### Task objective
Every line in the data below from the one containing "(** The disk after a computation. *)" down to the one containing "else io_do [WriteFile", both included, must be retyped exactly; no other line is to appear.

### Dataset
(* ===== verification/Disk.v ===== *)
(** The part of the file system the transparency log uses: files under one log
    directory, the operations on them, and the states a crash can leave. *)

From stdpp Require Import base list numbers sets gmap strings options.
From Stdlib Require Import ZArith Lia.
From S2P Require Import Prelude RustStd RustText.

(** Files by their path relative to the log directory. *)
Abbreviation disk := (gmap bytes bytes).

(** [io::ErrorKind], as far as the code distinguishes it. *)
Inductive io_error := NotFound | InvalidData | InvalidInput.

#[export] Instance io_error_eq_dec : EqDecision io_error.
Proof. solve_decision. Defined.

(** One call that changes the disk. *)
Inductive fs_op :=
| WriteFile (path content : bytes)
| Rename (src dst : bytes)
| RemoveFile (path : bytes)
| AppendFile (path content : bytes).

Definition apply_op (op : fs_op) (d : disk) : disk :=
  match op with
  | WriteFile p c => <[p := c]> d
  | Rename src dst =>
      match d !! src with Some c => <[dst := c]> (delete src d) | None => d end
  | RemoveFile p => delete p d
  | AppendFile p c => <[p := default [] (d !! p) ++ c]> d
  end.

Definition apply_ops (ops : list fs_op) (d : disk) : disk := fold_left (fun d op => apply_op op d) ops d.

(** What a crash during a run of calls can leave: the calls before it, and
    possibly a part of the bytes of the call it interrupts. *)
Inductive crash : disk -> list fs_op -> disk -> Prop :=
| crash_here d ops : crash d ops d
| crash_write d p c ops k : crash d (WriteFile p c :: ops) (<[p := take k c]> d)
| crash_append d p c ops k :
    crash d (AppendFile p c :: ops) (<[p := default [] (d !! p) ++ take k c]> d)
| crash_later d op ops d' : crash (apply_op op d) ops d' -> crash d (op :: ops) d'.

(** A fallible computation on the disk: its result, and the calls it made, also
    when it fails. *)
Definition Io (E A : Type) : Type := disk -> outcome E A * list fs_op.

#[export] Instance Io_ret {E} : MRet (Io E) := fun A a d => (Ok a, []).
#[export] Instance Io_bind {E} : MBind (Io E) := fun A B k m d =>
  match m d with
  | (Ok a, ops) => let '(r, ops') := k a (apply_ops ops d) in (r, ops ++ ops')
  | (Err e, ops) => (Err e, ops)
  | (Panic, ops) => (Panic, ops)
  end.

(** A computation that only looks at the disk. *)
Definition io_look {E A} (f : disk -> outcome E A) : Io E A := fun d => (f d, []).
Definition io_do {E} (ops : list fs_op) : Io E unit := fun d => (Ok tt, ops).

(** The disk after a computation. *)
Definition io_disk {E A} (m : Io E A) (d : disk) : disk := apply_ops (m d).2 d.

(** [fs::read], [fs::read_to_string]. *)
Definition fs_read (p : bytes) (d : disk) : outcome io_error bytes :=
  match d !! p with Some c => Ok c | None => Err NotFound end.

Definition fs_read_to_string (p : bytes) (d : disk) : outcome io_error bytes :=
  match d !! p with
  | Some c => if utf8_valid c then Ok c else Err InvalidData
  | None => Err NotFound
  end.

Definition tmp_path (p : bytes) : bytes := p ++ bstr ".tmp".

(** [write_atomic]: a sibling file is written and renamed over the target. *)
Definition write_atomic (path b : bytes) : Io io_error unit :=
  if bool_decide (path = []) then io_look (fun _ => Err InvalidInput)
  else io_do [WriteFile (tmp_path path) b; Rename (tmp_path path) path].

(** ** Runs *)

Lemma apply_ops_app a b d : apply_ops (a ++ b) d = apply_ops b (apply_ops a d).
Proof. apply fold_left_app. Qed.

Lemma io_bind_run {E A B} (m : Io E A) (k : A -> Io E B) d a ops :
  m d = (Ok a, ops) ->
  (m ≫= k) d = ((k a (apply_ops ops d)).1, ops ++ (k a (apply_ops ops d)).2).
Proof. unfold mbind, Io_bind. intros ->. by destruct (k a (apply_ops ops d)). Qed.

(** A crash of a run of two parts is a crash of one of them. *)
Lemma crash_app d a b d' :
  crash d (a ++ b) d' -> crash d a d' \/ crash (apply_ops a d) b d'.
Proof.
  revert d. induction a as [|op a IH]; intros d; [by right|]. simpl. inversion 1; subst.
  - left. constructor.
  - left. constructor.
  - left. constructor.
  - destruct (IH _ ltac:(eassumption)) as [Hc|Hc]; [left; by constructor|by right].
Qed.

Lemma crash_nil d d' : crash d [] d' -> d' = d.
Proof. by inversion 1. Qed.

(** An invariant that every call keeps holds after a crash. *)
Lemma crash_invariant (P : disk -> Prop) d ops d' :
  P d ->
  (forall d op, op ∈ ops -> P d -> P (apply_op op d)) ->
  (forall d p c k, WriteFile p c ∈ ops -> P d -> P (<[p := take k c]> d)) ->
  (forall d p c k, AppendFile p c ∈ ops -> P d -> P (<[p := default [] (d !! p) ++ take k c]> d)) ->
  crash d ops d' -> P d'.
Proof.
  intros HP Hop Hw Ha Hc. induction Hc as [d ops|d p c ops k|d p c ops k|d op ops d' Hc IH].
  - done.
  - apply Hw; [by left|done].
  - apply Ha; [by left|done].
  - apply IH; [apply Hop; [by left|done]| | |].
    + intros d0 op0 Hin. apply Hop. by right.
    + intros d0 p c k Hin. apply Hw. by right.
    + intros d0 p c k Hin. apply Ha. by right.
Qed.

Lemma tmp_path_ne p : tmp_path p <> p.
Proof.
  unfold tmp_path. intros E. apply (f_equal length) in E. rewrite length_app in E.
  change (length (bstr ".tmp")) with 4%nat in E. lia.
Qed.

(** After [write_atomic] the file is there and only it and the temporary differ. *)
Lemma write_atomic_disk path b d q :
  path <> [] -> q <> tmp_path path ->
  io_disk (write_atomic path b) d !! q = if bool_decide (q = path) then Some b else d !! q.
Proof.
  intros Hp Hq. unfold io_disk, write_atomic. rewrite bool_decide_false by done.
  cbn [io_do snd apply_ops fold_left apply_op]. rewrite lookup_insert_eq.
  case_bool_decide as E; [subst; apply lookup_insert_eq|].
  rewrite lookup_insert_ne, lookup_delete_ne, lookup_insert_ne by done. done.
Qed.

(** A crash inside [write_atomic] leaves the target as it was, or replaced; only
    the target and its temporary file can differ. *)
Lemma write_atomic_crash path b d d' :
  path <> [] -> crash d (write_atomic path b d).2 d' ->
  (forall q, q <> path -> q <> tmp_path path -> d' !! q = d !! q)
  /\ (d' !! path = d !! path \/ d' !! path = Some b).
Proof.
  intros Hp. pose proof (tmp_path_ne path) as Ht. unfold write_atomic. rewrite bool_decide_false by done.
  cbn [io_do snd].
  assert (forall c, (forall q, q <> path -> q <> tmp_path path -> (<[tmp_path path := c]> d : disk) !! q = d !! q)
          /\ ((<[tmp_path path := c]> d : disk) !! path = d !! path \/ (<[tmp_path path := c]> d : disk) !! path = Some b))
    as Htmp.
  { intros c. split; [|left]; intros; by rewrite lookup_insert_ne. }
  intros Hc. inversion Hc as [| | |? ? ? ? Hc1]; subst; [auto|apply Htmp|].
  inversion Hc1 as [| | |? ? ? ? Hc2]; subst; [apply Htmp|]. apply crash_nil in Hc2 as ->.
  cbn [apply_op]. rewrite lookup_insert_eq. split; [|right; apply lookup_insert_eq].
  intros q H1 H2. by rewrite lookup_insert_ne, lookup_delete_ne, lookup_insert_ne.
Qed.
(* ===== verification/Checkpoint.v ===== *)
(** The transparency-log checkpoint, [crates/sync-store/src/tlog/checkpoint.rs]:
    the note body, the append-only history of published checkpoints, and their
    files. *)

From stdpp Require Import base list numbers sets sorting gmap strings options.
From Stdlib Require Import ZArith Lia.
From S2P Require Import Prelude RustStd RustText Wire Disk.

Open Scope Z_scope.

(** The [base64] crate's [STANDARD] engine: encoding produces printable
    characters, as many as the number of input bytes determines, and decoding
    accepts exactly the canonical padded encodings. *)
Class Base64 := {
  b64_encode : bytes -> bytes;
  b64_decode : bytes -> option bytes;
  b64_decode_encode : forall b, b64_decode (b64_encode b) = Some b;
  b64_canonical : forall s b, b64_decode s = Some b -> s = b64_encode b;
  b64_length : forall a b, length a = length b -> length (b64_encode a) = length (b64_encode b);
  b64_empty : forall b, b64_encode b = [] -> b = [];
  b64_plain : forall b, forallb plain (b64_encode b) = true;
}.

Definition CHECKPOINT_FILE : bytes := bstr "checkpoint".
Definition CHECKPOINT_HISTORY_FILE : bytes := bstr "checkpoints".

Inductive CheckpointError :=
| MissingLine (name : string)
| BadSize
| BadRoot
| IoError (e : io_error).

#[export] Instance CheckpointError_eq_dec : EqDecision CheckpointError.
Proof. solve_decision. Defined.

Record Checkpoint := { origin : bytes; size : Z; cp_root : bytes }.

#[export] Instance Checkpoint_eq_dec : EqDecision Checkpoint.
Proof. solve_decision. Defined.

Section Checkpoint.
Context `{Base64}.

Definition cp_encode (cp : Checkpoint) : bytes :=
  origin cp ++ NL :: show_u64 (size cp) ++ NL :: b64_encode (cp_root cp) ++ [NL].

(** [root_bytes.try_into::<[u8; 32]>()] after decoding. *)
Definition decode_root (s : bytes) : option bytes :=
  b ← b64_decode s; if bool_decide (length b = 32%nat) then Some b else None.

Definition cp_parse (body : bytes) : outcome CheckpointError Checkpoint :=
  match lines body with
  | [] => Err (MissingLine "origin")
  | [_] => Err (MissingLine "size")
  | o :: n :: rest =>
      match parse_u64 n with
      | None => Err BadSize
      | Some n =>
          match rest with
          | [] => Err (MissingLine "root")
          | r :: _ =>
              match decode_root r with
              | None => Err BadRoot
              | Some r => Ok {| origin := o; size := n; cp_root := r |}
              end
          end
      end
  end.

Definition cp_write (cp : Checkpoint) : Io io_error unit := write_atomic CHECKPOINT_FILE (cp_encode cp).

Definition cp_read (d : disk) : outcome CheckpointError (option Checkpoint) :=
  match fs_read_to_string CHECKPOINT_FILE d with
  | Ok body => cp ← cp_parse body; mret (Some cp)
  | Err NotFound => Ok None
  | Err e => Err (IoError e)
  | Panic => Panic
  end.

(** ** History *)

Definition encode_history_line (cp : Checkpoint) : bytes :=
  origin cp ++ SPACE :: show_u64 (size cp) ++ SPACE :: b64_encode (cp_root cp).

Definition parse_history_line (line : bytes) : option Checkpoint :=
  match split_whitespace line with
  | o :: n :: r :: _ =>
      n ← parse_u64 n; r ← decode_root r; Some {| origin := o; size := n; cp_root := r |}
  | _ => None
  end.
Lemma covers_same d d' n : same_tiles d d' -> covers d n -> covers d' n.
Proof.
  intros Hs Hc L t Hid Ha. destruct (Hc L t Hid Ha) as (w & Hw & Hin). exists w.
  split; [done|]. by rewrite Hs by apply tile_path_area.
Qed.

Definition readable_history (d : disk) : Prop := exists h, read_history d = Ok h.

Lemma read_history_same d d' :
  d' !! CHECKPOINT_HISTORY_FILE = d !! CHECKPOINT_HISTORY_FILE -> read_history d' = read_history d.
Proof. intros E. unfold read_history, fs_read_to_string. by rewrite E. Qed.

Lemma cp_read_same d d' : d' !! CHECKPOINT_FILE = d !! CHECKPOINT_FILE -> cp_read d' = cp_read d.
Proof. intros E. unfold cp_read, fs_read_to_string. by rewrite E. Qed.

Lemma checkpoint_files_distinct :
  CHECKPOINT_HISTORY_FILE <> CHECKPOINT_FILE /\ CHECKPOINT_HISTORY_FILE <> tmp_path CHECKPOINT_FILE
  /\ CHECKPOINT_FILE <> tmp_path CHECKPOINT_FILE.
Proof. by vm_compute. Qed.

(** What the writes of [publish] leave alone, complete or cut short. *)
Record published (d d' : disk) : Prop := {
  pb_tiles : same_tiles d d';
  pb_history : readable_history d';
}.

Lemma published_trans d1 d2 d3 : published d1 d2 -> published d2 d3 -> published d1 d3.
Proof. intros [T1 _] [T2 H2]. split; [|done]. intros p Hp. rewrite T2, T1 by done. done. Qed.

Lemma cp_write_published (d d' : disk) :
  readable_history d ->
  (forall q, q <> CHECKPOINT_FILE -> q <> tmp_path CHECKPOINT_FILE -> d' !! q = d !! q) -> published d d'.
Proof.
  intros Hh Hq. destruct checkpoint_files_distinct as (N1 & N2 & _). split.
  - intros p Hp. apply Hq; intros ->; revert Hp; by apply not_tile_area.
  - unfold readable_history. by rewrite (read_history_same d) by (by apply Hq).
Qed.

(** Writing the checkpoint. *)
Lemma cp_write_spec cp d :
  wf_checkpoint cp = true -> readable_history d ->
  let d1 := io_disk (cp_write cp) d in
  (forall d', crash d (cp_write cp d).2 d' ->
     published d d' /\ (cp_read d' = cp_read d \/ cp_read d' = Ok (Some cp)))
  /\ published d d1 /\ cp_read d1 = Ok (Some cp).
Proof.
  intros Hcp Hh d1. destruct checkpoint_files_distinct as (N1 & N2 & N3).
  assert (forall q, q <> tmp_path CHECKPOINT_FILE ->
    d1 !! q = if bool_decide (q = CHECKPOINT_FILE) then Some (cp_encode cp) else d !! q) as Hd1
    by (intros q Hq; by apply write_atomic_disk).
  split_and!.
  - intros d' [Hq Hx]%write_atomic_crash; [|done]. split; [by apply cp_write_published|].
    destruct Hx as [Hx|Hx]; [left; by apply cp_read_same|right; by apply cp_read_file].
  - apply cp_write_published; [done|]. intros q Hq1 Hq2. rewrite Hd1 by done. by rewrite bool_decide_false.
  - apply cp_read_file; [done|]. rewrite Hd1, bool_decide_true by done. done.
Qed.

(** Appending the record touches the history file only. *)
Lemma history_step cp d k :
  wf_checkpoint cp = true -> readable_history d ->
  let d' := <[CHECKPOINT_HISTORY_FILE :=
      default [] (d !! CHECKPOINT_HISTORY_FILE) ++ take k (encode_history_line cp ++ [NL])]> d in
  published d d' /\ cp_read d' = cp_read d.
Proof.
  intros Hcp [h Hh] d'. split; [split|].
  - apply same_tiles_insert. by apply not_tile_area.
  - by apply (history_stays_readable d h).
  - apply cp_read_same. subst d'. rewrite lookup_insert_ne; [done|]. apply checkpoint_files_distinct.
Qed.

Lemma append_history_spec cp d :
  wf_checkpoint cp = true -> readable_history d ->
  exists b ops, append_to_history cp d = (Ok b, ops)
    /\ forall d', crash d ops d' \/ d' = apply_ops ops d -> published d d' /\ cp_read d' = cp_read d.
Proof.
  intros Hcp [h Hh]. rewrite (append_to_readable_history cp d h Hh).
  assert (readable_history d) as Hr by (by exists h).
  destruct (last_size h <? size cp); (do 2 eexists; split; [reflexivity|]); intros d'.
  - assert (published d (apply_op (history_op cp) d) /\ cp_read (apply_op (history_op cp) d) = cp_read d) as Hf.
    { pose proof (history_step cp d (length (encode_history_line cp ++ [NL])) Hcp Hr) as Hs.
      by rewrite take_ge in Hs by done. }
    intros [Hc| ->]; [|exact Hf]. inversion Hc as [| | |? ? ? ? Hc']; subst; [done|by apply history_step|].
    by apply crash_nil in Hc' as ->.
  - by intros [->%crash_nil| ->].
Qed.

Lemma publish_spec cp d :
  wf_checkpoint cp = true -> readable_history d ->
  (publish cp d).1 = Ok cp
  /\ (forall d', crash d (publish cp d).2 d' ->
        published d d' /\ (cp_read d' = cp_read d \/ cp_read d' = Ok (Some cp)))
  /\ published d (io_disk (publish cp) d) /\ cp_read (io_disk (publish cp) d) = Ok (Some cp).
Proof.
  intros Hcp Hh. destruct (cp_write_spec cp d Hcp Hh) as (W1 & W2 & W3).
  set (ops := (cp_write cp d).2) in *. set (d1 := io_disk (cp_write cp) d) in *.
  destruct (append_history_spec cp d1 Hcp (pb_history _ _ W2)) as (b & hops & E2 & A).
  assert (publish cp d = (Ok cp, ops ++ hops)) as E.
  { unfold publish. rewrite (io_bind_run _ _ d tt ops) by done.
    change (apply_ops ops d) with d1. rewrite (io_bind_run _ _ d1 b hops E2).
    cbn [fst snd mret Io_ret]. by rewrite app_nil_r. }
  assert (forall d', crash d1 hops d' \/ d' = apply_ops hops d1 -> published d d' /\ cp_read d' = Ok (Some cp)) as Hend.
  { intros d' Hd'. destruct (A d' Hd') as [A1 A2]. split; [by eapply published_trans|]. by rewrite A2. }
  unfold io_disk. rewrite E. cbn [fst snd]. rewrite apply_ops_app. change (apply_ops ops d) with d1.
  split; [done|]. split; [|apply Hend; by right].
  intros d' [Hc|Hc]%crash_app; [by apply W1|]. destruct (Hend d' (or_introl Hc)). auto.
Qed.
End Publish.

(** * Log directories *)

Lemma run_extend G hs a n : 0 <= a -> 0 <= n -> a + n <= total G -> run (G ++ hs) a n = run G a n.
Proof.
  unfold run, total. intros. rewrite drop_app_le, take_app_le by (rewrite ?length_drop; lia). done.
Qed.

Lemma tile_bytes_extend `{Sha256} G hs L t w :
  0 <= L -> 0 <= t -> 0 < w <= avail (total G) L t -> tile_bytes (G ++ hs) L t w = tile_bytes G L t w.
Proof.
  intros HL Ht Hw. unfold tile_bytes, nodes. f_equal. apply map_ext_in. intros i Hi.
  apply list_elem_of_In, elem_of_seqZ in Hi. unfold snode. f_equal.
  pose proof (pow256_pos L HL). apply run_extend; [nia|lia|].
  unfold avail in Hw. pose proof (Z.mul_div_le (total G) (256 ^ L) ltac:(lia)). nia.
Qed.

Lemma tiles_inv_extend `{Sha256} G hs d : tiles_inv G d -> tiles_inv (G ++ hs) d.
Proof.
  intros [I1 I2]. split; [|done]. intros L t w b Hid Hw Hb. destruct (I1 L t w b Hid Hw Hb) as [Ha ->].
  destruct (tile_id_nonneg _ _ Hid) as [HL Ht]. unfold tile_width in Hw. split.
  - etransitivity; [exact Ha|]. apply avail_mono; [done|]. unfold total. rewrite length_app. lia.
  - symmetry. apply tile_bytes_extend; [done|done|lia].
Qed.

Section Log.
Context `{Sha256, DirOrder, Base64}.
Abbreviation MTH := (MTH hash_children empty_root).

(** The invariant of a log directory: its tiles hold hashes of the sequence [G],
    and enough of them for the [n] leaves its checkpoint commits to. *)
Record log_state (G : list bytes) (d : disk) (n : Z) : Prop := {
  ls_bound : 0 <= n <= total G;
  ls_tiles : tiles_inv G d;
  ls_covers : covers d n;
  ls_checkpoint : (n = 0 /\ cp_read d = Ok None)
    \/ exists o, cp_read d = Ok (Some {| origin := o; size := n; cp_root := MTH (run G 0 n) |});
  ls_history : readable_history d;
}.

Lemma log_state_size G d n : log_state G d n -> log_size d = Ok n.
Proof.
  intros Hs. unfold log_size. by destruct (ls_checkpoint _ _ _ Hs) as [[-> ->]|[o ->]].
Qed.

(** Leaves not yet appended do not matter. *)
Lemma log_state_extend G hs d n : log_state G d n -> log_state (G ++ hs) d n.
Proof.
  intros [I1 I2 I3 I4 I5]. split; [|by apply tiles_inv_extend|done| |done].
  - unfold total in *. rewrite length_app. lia.
  - rewrite run_extend by lia. done.
Qed.

Lemma empty_log_state : log_state [] ∅ 0.
Proof.
  split; [done| | |by left|by exists []].
  - split; intros L t w b; set_solver.
  - intros L t Hid Ha. exfalso. unfold avail in Ha. rewrite Z.div_0_l in Ha; [|pose proof (pow256_pos L);
      destruct (tile_id_nonneg _ _ Hid); lia]. destruct (tile_id_nonneg _ _ Hid). lia.
Qed.

(** ** Reading the leaves back *)

Lemma leaf_nodes G a k : 0 <= a -> 0 <= k -> a + k <= total G -> nodes G 0 a k = run G a k.
Proof.
  intros Ha Hk Hb. apply list_eq. intros i. destruct (decide (i < Z.to_nat k)%nat) as [Hi|Hi].
  - rewrite <- (Nat2Z.id i) at 1. rewrite nodes_lookup by lia. unfold run.
    rewrite lookup_take_lt, lookup_drop by lia.
    destruct (G !! (Z.to_nat a + i)%nat) as [h|] eqn:E; [|apply lookup_ge_None in E; unfold total in Hb; lia].
    f_equal. apply snode_leaf; [lia|]. by replace (Z.to_nat (a + Z.of_nat i)) with (Z.to_nat a + i)%nat by lia.
  - pose proof (nodes_length G 0 a k Hk). pose proof (run_length G a k Ha Hk Hb).
    rewrite !lookup_ge_None_2 by lia. done.
Qed.

Lemma read_leaf_tile G d n t k :
  hashes32 G -> total G < 2 ^ 63 -> log_state G d n -> 0 <= t -> 0 < k <= avail n 0 t ->
  read_tile_hashes 0 t k d = Ok (run G (256 * t) k).
Proof.
  intros HG Hb Hs Ht Hk. pose proof (ls_bound _ _ _ Hs).
  assert (256 * t + k <= n) as Hend by (unfold avail in Hk; rewrite Z.pow_0_r, Z.div_1_r in Hk; lia).
  assert (tile_id 0 t) as Hid by (unfold tile_id, is_u64; lia).
  destruct (ls_covers _ _ _ Hs 0 t Hid ltac:(lia)) as (w0 & Hw0 & Hin).
  destruct (read_tile_spec G HG d 0 t k w0 (ls_tiles _ _ _ Hs) Hid) as (w & Hw & E); [lia|lia|done|].
  unfold read_tile_hashes. rewrite E. cbn [map_err mbind outcome_bind].
  rewrite tile_bytes_blen by (done || lia). unfold HASH_LEN. destruct (Z.ltb_spec (w * 32) (k * 32)); [lia|].
  unfold tile_bytes. rewrite bytes_to_hashes_concat by (by apply nodes_hashes).
  rewrite nodes_take by lia. by rewrite leaf_nodes by lia.
Qed.

Lemma load_leaves_spec G d n :
  hashes32 G -> total G < 2 ^ 63 -> log_state G d n -> load_leaves d = Ok (run G 0 n).
Proof.
  intros HG Hb Hs. pose proof (ls_bound _ _ _ Hs) as Hn. unfold load_leaves.
  rewrite (log_state_size G d n Hs). cbn [mbind outcome_bind]. unfold TILE_WIDTH.
  pose proof (Z.mod_pos_bound n 256 eq_refl) as Hm. pose proof (Z.div_mod n 256 ltac:(lia)) as Hdm.
  pose proof (Z.div_pos n 256 ltac:(lia) ltac:(lia)) as Hd.
  assert (forall t k, 0 <= t -> 0 < k <= avail n 0 t -> read_tile_hashes 0 t k d = Ok (run G (256 * t) k)) as Hr
    by (intros; by apply read_leaf_tile with n).
  assert (forall t, avail n 0 t = Z.min 256 (Z.max 0 (n - 256 * t))) as Hav
    by (intros t; unfold avail; by rewrite Z.pow_0_r, Z.div_1_r).
  assert (omap_list (fun t => read_tile_hashes 0 t 256 d) (seqZ 0 (n / 256))
          = Ok (map (fun t => run G (t * 256) 256) (seqZ 0 (n / 256)))) as ->.
  { apply omap_list_Ok. rewrite Forall2_fmap_r. apply Forall_Forall2_diag, Forall_forall.
    intros t [Ht1 Ht2]%elem_of_seqZ. rewrite Hr by (rewrite ?Hav; lia). do 2 f_equal. lia. }
  cbn [mbind outcome_bind]. pose proof (runs_concat G 256 0 (Z.to_nat (n / 256)) ltac:(lia) ltac:(lia)) as Ec.
  rewrite Z2Nat.id in Ec by lia. rewrite Ec.
  destruct (Z.ltb_spec 0 (n mod 256)) as [Hp|Hp].
  - rewrite Hr by (rewrite ?Hav; lia). cbn [mbind outcome_bind mret outcome_ret].
    replace n with (n / 256 * 256 + n mod 256) at 4 by lia. rewrite run_app by lia. do 2 f_equal. f_equal. lia.
  - cbn [mret outcome_ret]. do 2 f_equal. lia.
Qed.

### Answer for the task
(** The disk after a computation. *)
Definition io_disk {E A} (m : Io E A) (d : disk) : disk := apply_ops (m d).2 d.

(** [fs::read], [fs::read_to_string]. *)
Definition fs_read (p : bytes) (d : disk) : outcome io_error bytes :=
  match d !! p with Some c => Ok c | None => Err NotFound end.

Definition fs_read_to_string (p : bytes) (d : disk) : outcome io_error bytes :=
  match d !! p with
  | Some c => if utf8_valid c then Ok c else Err InvalidData
  | None => Err NotFound
  end.

Definition tmp_path (p : bytes) : bytes := p ++ bstr ".tmp".

(** [write_atomic]: a sibling file is written and renamed over the target. *)
Definition write_atomic (path b : bytes) : Io io_error unit :=
  if bool_decide (path = []) then io_look (fun _ => Err InvalidInput)
  else io_do [WriteFile (tmp_path path) b; Rename (tmp_path path) path].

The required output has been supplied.